[Collected data]

__________________________________________________

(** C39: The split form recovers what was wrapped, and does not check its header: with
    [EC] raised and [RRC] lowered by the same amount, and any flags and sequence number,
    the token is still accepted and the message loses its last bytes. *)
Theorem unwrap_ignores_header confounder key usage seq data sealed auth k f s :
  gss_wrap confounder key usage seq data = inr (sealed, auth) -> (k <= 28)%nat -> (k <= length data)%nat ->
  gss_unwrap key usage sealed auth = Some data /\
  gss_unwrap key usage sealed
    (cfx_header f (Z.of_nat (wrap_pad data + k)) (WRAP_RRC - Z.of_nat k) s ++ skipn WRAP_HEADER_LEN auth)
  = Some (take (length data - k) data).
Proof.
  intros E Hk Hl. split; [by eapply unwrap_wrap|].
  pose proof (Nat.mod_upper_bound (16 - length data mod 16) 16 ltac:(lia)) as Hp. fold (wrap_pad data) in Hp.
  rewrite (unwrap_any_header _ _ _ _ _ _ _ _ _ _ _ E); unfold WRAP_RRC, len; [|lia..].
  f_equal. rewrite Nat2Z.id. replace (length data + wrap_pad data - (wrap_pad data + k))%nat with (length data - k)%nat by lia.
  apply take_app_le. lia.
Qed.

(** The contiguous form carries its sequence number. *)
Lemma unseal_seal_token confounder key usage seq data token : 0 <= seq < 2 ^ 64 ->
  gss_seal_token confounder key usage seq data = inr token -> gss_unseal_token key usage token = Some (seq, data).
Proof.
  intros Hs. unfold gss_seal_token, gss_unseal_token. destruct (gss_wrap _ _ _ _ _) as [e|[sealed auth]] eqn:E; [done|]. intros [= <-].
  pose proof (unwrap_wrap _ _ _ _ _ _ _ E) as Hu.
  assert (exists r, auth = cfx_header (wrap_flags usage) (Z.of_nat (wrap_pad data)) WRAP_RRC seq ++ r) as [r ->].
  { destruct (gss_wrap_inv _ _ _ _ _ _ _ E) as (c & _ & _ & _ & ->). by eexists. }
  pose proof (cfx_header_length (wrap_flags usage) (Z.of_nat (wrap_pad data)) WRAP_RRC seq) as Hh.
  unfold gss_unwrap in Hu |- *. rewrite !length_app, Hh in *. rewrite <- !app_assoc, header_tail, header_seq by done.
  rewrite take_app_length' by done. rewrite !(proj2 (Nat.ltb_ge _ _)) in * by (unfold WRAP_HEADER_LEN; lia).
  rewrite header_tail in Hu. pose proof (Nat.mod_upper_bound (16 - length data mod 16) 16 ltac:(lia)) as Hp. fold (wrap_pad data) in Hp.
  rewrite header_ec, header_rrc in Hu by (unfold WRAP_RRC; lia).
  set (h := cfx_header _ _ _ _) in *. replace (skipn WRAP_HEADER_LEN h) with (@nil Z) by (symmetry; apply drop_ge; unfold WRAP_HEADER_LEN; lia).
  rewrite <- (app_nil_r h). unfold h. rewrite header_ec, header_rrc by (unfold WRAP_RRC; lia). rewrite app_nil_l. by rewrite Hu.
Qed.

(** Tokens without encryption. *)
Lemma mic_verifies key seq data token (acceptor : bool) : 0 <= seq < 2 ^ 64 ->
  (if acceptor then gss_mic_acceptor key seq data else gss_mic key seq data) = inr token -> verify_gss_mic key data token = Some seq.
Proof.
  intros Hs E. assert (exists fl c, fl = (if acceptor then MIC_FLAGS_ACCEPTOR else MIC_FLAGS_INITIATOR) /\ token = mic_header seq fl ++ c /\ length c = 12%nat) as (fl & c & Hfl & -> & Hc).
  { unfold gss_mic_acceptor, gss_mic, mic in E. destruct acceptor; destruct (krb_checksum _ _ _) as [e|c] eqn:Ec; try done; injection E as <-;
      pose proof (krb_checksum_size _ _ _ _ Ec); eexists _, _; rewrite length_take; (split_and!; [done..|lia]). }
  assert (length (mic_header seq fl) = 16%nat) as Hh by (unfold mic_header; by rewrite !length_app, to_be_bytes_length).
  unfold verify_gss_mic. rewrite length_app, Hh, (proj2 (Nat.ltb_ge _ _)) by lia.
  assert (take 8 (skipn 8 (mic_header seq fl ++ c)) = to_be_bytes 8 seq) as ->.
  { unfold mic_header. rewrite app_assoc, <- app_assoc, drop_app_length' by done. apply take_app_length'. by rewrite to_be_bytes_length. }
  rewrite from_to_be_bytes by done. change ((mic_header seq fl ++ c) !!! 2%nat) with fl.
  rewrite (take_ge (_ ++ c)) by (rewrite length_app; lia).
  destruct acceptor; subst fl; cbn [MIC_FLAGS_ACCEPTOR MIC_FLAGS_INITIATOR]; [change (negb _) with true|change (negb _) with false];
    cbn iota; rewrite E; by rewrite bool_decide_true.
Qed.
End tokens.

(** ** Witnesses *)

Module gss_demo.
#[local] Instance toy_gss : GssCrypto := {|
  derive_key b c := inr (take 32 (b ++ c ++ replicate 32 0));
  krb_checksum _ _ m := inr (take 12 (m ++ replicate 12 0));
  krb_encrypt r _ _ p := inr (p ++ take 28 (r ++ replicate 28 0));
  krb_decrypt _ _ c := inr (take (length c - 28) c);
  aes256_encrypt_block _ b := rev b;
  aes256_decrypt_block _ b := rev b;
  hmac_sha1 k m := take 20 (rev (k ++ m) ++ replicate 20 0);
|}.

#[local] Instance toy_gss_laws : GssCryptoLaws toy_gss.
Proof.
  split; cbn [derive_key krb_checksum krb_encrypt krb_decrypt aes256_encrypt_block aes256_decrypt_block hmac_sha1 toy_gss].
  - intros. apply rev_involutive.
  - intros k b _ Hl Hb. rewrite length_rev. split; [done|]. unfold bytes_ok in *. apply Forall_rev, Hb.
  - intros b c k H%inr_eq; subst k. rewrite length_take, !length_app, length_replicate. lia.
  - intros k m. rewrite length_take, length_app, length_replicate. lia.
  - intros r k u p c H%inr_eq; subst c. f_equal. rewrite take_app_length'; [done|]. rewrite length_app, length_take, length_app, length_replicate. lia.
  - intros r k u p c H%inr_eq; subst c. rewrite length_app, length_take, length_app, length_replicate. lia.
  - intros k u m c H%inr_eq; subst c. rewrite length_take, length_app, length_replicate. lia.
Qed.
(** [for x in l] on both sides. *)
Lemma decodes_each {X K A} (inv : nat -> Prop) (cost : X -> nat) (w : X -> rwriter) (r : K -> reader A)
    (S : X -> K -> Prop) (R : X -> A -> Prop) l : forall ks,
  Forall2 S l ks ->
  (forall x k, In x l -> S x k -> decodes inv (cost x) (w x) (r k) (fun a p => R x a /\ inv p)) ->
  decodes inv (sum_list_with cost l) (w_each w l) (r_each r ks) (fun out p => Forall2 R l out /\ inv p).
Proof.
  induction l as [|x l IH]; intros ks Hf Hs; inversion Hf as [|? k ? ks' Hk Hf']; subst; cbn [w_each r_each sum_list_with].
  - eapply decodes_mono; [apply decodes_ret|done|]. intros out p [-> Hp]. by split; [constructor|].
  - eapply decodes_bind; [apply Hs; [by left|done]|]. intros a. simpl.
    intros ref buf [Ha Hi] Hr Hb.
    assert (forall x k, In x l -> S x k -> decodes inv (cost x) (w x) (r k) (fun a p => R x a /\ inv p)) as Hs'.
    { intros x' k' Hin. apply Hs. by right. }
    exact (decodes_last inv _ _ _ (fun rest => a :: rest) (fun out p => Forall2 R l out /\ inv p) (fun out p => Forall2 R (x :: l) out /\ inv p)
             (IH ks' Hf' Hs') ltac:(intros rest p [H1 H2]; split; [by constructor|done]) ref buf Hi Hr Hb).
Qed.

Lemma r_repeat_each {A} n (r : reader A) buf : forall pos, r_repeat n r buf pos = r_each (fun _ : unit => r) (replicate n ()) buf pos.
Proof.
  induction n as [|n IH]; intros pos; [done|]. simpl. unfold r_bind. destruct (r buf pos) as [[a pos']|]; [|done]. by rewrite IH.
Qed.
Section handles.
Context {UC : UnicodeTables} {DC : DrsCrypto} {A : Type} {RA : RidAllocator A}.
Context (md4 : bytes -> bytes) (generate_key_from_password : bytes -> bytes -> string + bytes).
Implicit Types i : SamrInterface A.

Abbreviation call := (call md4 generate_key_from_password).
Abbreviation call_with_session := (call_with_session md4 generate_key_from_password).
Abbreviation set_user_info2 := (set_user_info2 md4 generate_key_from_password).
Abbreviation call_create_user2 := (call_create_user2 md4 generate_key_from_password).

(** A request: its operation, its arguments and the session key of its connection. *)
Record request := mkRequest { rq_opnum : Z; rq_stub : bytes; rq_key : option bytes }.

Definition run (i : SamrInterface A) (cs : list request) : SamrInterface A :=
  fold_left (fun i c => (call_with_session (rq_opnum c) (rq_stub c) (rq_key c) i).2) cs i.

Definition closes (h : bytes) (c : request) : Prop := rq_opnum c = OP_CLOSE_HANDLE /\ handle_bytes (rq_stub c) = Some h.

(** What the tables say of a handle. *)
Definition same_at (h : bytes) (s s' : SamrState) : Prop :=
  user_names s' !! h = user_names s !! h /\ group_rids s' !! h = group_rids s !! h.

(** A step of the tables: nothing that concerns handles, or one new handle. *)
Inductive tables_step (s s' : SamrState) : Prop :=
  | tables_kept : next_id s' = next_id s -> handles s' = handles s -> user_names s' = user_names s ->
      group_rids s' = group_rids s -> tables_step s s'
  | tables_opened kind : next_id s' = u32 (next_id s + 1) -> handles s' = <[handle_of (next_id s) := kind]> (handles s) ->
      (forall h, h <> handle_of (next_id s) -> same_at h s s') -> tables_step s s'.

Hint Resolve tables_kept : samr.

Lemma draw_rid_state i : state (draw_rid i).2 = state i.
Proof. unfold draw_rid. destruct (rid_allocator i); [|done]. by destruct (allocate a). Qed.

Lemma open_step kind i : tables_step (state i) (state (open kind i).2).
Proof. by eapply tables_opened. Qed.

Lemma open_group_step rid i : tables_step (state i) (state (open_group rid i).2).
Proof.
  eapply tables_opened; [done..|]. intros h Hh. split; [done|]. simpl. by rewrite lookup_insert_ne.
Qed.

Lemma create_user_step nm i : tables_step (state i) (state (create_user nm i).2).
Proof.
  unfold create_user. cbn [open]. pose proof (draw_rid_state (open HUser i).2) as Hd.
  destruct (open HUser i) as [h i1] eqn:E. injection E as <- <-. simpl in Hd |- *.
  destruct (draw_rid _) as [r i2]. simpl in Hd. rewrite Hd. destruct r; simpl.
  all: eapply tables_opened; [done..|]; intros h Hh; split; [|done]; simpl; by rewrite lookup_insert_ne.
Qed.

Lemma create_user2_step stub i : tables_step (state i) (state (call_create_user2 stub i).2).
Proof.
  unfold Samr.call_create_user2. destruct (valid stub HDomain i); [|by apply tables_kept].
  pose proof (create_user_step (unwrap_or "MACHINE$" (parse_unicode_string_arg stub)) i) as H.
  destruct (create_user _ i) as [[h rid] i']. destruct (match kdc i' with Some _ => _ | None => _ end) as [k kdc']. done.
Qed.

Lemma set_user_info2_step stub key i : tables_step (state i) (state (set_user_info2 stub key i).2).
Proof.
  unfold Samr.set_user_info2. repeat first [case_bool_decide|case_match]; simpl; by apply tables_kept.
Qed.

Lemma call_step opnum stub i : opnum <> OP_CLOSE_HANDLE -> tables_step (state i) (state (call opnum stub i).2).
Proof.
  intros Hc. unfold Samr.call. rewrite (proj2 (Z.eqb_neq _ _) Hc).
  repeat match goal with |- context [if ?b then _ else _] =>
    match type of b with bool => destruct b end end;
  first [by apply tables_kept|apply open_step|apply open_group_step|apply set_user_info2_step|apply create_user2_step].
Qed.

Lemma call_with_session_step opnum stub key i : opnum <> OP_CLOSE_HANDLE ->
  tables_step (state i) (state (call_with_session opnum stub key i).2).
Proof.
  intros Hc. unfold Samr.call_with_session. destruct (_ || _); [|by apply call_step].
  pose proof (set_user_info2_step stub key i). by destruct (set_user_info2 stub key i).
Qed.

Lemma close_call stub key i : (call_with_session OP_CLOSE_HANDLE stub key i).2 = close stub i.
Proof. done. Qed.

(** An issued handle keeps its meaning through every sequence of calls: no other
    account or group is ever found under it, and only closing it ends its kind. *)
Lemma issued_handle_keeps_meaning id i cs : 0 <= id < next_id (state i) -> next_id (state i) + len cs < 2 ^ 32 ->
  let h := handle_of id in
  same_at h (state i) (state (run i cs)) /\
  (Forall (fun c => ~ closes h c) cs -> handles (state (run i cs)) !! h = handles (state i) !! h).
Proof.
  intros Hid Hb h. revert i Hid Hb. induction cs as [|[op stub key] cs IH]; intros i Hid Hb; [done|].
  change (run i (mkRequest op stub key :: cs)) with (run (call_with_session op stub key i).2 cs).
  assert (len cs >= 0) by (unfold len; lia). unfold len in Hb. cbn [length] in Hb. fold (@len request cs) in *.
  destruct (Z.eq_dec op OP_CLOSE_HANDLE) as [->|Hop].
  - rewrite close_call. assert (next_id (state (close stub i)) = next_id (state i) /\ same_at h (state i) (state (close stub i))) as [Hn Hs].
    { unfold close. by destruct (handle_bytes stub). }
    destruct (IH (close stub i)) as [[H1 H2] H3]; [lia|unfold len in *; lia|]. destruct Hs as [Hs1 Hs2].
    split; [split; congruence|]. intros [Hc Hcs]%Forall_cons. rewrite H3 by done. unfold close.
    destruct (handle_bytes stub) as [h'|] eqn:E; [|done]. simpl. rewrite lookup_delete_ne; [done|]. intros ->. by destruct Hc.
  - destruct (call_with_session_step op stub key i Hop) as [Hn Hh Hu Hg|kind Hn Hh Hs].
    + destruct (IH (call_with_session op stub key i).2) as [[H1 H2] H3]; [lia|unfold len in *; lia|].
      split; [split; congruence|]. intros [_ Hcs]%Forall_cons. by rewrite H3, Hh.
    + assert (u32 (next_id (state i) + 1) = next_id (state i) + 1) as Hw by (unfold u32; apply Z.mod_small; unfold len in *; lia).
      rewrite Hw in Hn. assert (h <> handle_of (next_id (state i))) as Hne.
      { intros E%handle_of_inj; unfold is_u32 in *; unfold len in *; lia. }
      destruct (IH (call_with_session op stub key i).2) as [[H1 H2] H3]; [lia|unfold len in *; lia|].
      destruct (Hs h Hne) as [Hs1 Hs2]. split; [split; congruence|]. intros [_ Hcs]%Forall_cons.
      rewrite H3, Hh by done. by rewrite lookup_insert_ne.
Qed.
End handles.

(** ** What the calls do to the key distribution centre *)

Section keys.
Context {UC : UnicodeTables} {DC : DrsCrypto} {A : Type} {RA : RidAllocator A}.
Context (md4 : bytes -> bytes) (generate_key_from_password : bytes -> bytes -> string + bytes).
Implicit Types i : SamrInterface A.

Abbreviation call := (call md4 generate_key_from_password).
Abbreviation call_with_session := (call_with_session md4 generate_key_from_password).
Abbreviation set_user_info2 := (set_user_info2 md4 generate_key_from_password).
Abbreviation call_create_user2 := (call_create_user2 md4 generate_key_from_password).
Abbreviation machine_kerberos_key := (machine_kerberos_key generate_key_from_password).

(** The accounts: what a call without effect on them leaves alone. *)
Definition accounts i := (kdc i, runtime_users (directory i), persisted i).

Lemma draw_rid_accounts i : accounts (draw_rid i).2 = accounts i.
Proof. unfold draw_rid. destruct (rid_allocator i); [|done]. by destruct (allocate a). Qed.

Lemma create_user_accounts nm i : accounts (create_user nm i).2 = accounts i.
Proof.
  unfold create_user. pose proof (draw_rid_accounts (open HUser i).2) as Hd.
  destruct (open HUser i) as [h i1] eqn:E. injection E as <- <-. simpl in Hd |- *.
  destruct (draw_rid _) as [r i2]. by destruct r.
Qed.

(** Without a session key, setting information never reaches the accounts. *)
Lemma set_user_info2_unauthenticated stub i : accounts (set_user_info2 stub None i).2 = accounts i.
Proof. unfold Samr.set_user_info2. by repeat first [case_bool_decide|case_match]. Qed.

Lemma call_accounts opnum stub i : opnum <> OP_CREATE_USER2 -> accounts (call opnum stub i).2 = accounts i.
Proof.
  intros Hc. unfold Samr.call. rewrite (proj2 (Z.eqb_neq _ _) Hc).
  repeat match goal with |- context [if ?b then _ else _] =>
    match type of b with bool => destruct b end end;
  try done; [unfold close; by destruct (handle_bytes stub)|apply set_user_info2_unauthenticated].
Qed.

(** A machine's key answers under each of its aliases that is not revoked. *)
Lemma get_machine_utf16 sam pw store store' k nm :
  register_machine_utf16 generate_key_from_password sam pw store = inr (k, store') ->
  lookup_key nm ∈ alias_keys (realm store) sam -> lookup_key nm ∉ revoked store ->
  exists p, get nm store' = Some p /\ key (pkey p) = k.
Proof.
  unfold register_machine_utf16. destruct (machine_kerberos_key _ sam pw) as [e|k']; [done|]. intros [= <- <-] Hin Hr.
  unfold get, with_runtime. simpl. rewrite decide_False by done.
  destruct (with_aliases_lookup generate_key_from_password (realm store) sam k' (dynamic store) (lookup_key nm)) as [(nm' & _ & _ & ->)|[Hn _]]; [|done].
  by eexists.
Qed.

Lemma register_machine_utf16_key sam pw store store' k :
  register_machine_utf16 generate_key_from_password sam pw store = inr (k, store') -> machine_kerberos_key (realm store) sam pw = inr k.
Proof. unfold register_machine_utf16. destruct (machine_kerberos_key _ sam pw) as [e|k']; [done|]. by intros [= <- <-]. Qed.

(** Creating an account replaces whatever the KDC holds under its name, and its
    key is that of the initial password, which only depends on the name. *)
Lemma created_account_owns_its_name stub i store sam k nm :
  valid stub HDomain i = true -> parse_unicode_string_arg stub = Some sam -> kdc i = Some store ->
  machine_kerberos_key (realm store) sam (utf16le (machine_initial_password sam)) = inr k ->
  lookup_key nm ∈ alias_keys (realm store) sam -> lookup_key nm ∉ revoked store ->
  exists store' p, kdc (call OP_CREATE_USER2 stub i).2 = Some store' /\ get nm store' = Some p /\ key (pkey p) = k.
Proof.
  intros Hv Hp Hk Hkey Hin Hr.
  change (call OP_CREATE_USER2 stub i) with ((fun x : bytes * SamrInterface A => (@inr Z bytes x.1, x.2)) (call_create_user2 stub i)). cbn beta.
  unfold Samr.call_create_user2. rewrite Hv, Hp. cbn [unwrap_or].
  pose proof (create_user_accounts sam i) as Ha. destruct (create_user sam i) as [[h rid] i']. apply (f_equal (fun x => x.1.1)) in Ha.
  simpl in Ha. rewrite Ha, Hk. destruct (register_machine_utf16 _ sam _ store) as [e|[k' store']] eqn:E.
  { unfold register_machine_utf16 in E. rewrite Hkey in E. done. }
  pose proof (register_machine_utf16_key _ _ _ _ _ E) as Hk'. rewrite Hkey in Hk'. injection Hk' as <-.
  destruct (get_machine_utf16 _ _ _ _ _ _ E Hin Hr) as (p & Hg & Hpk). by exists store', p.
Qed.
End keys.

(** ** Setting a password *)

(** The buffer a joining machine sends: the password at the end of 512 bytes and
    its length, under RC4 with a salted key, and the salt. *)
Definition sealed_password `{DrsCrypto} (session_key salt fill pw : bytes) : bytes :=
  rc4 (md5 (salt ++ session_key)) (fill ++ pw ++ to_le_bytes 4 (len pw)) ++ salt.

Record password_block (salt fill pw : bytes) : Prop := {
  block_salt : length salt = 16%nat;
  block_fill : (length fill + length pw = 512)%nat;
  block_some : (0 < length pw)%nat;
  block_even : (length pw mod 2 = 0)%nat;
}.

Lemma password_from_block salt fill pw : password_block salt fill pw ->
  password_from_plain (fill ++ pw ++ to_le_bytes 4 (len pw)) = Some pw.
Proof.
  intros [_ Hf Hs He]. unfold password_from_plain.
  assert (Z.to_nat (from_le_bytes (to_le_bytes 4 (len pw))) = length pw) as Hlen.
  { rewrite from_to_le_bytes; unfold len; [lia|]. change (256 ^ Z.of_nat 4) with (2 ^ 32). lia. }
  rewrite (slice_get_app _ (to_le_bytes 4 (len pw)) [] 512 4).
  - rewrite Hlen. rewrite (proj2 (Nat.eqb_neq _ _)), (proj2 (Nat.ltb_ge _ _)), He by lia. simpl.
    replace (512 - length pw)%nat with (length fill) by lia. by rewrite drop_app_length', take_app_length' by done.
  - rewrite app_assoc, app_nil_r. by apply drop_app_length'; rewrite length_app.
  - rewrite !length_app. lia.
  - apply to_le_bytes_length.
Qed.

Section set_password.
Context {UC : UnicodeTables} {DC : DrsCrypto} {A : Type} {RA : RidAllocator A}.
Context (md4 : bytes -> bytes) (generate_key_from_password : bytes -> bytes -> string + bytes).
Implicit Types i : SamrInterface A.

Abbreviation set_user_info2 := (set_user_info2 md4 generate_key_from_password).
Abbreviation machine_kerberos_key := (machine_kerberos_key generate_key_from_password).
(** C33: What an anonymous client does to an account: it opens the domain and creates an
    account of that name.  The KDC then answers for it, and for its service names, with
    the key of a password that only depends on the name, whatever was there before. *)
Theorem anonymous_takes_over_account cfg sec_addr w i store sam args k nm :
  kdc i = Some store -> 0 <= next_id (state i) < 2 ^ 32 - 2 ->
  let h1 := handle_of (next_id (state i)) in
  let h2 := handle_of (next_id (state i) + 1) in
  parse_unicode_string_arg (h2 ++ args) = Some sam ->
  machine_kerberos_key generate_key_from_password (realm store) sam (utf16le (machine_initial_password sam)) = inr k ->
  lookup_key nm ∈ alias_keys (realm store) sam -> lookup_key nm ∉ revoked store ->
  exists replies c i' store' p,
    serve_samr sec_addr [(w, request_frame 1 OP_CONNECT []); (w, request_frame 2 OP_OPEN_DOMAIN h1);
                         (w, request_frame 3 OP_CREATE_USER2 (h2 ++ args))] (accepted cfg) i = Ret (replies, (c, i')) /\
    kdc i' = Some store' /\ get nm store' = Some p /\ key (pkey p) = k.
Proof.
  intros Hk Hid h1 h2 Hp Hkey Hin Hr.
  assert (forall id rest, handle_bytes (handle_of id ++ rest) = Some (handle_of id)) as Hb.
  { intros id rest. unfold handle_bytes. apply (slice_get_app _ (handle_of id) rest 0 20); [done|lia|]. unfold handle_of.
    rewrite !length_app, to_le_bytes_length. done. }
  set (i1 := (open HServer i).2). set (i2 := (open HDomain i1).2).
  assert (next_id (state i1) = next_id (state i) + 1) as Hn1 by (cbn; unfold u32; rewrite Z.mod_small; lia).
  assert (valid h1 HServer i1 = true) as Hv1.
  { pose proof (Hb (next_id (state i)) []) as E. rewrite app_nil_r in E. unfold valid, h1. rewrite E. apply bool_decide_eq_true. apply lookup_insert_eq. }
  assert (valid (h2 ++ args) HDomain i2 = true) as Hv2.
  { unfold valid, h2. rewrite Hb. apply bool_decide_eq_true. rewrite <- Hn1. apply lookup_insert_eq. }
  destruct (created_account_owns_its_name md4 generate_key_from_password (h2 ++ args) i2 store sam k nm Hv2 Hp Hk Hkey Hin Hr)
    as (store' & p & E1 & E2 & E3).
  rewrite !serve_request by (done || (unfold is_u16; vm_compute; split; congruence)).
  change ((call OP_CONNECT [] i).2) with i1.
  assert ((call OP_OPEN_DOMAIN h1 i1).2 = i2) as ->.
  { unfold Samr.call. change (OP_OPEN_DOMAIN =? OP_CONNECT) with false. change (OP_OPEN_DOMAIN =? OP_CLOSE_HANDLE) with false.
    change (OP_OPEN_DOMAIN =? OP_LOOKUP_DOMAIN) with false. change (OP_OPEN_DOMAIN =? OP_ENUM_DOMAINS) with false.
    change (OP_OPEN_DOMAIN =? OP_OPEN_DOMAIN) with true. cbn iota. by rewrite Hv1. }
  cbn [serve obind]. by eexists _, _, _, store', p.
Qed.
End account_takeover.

__________________________________________________

Would you set down, word for word, the lines from the opening of the entries above through the line with "the token is", both included, and no others?

## THE COMPLETED TASK
(** C39: The split form recovers what was wrapped, and does not check its header: with
    [EC] raised and [RRC] lowered by the same amount, and any flags and sequence number,
    the token is still accepted and the message loses its last bytes. *)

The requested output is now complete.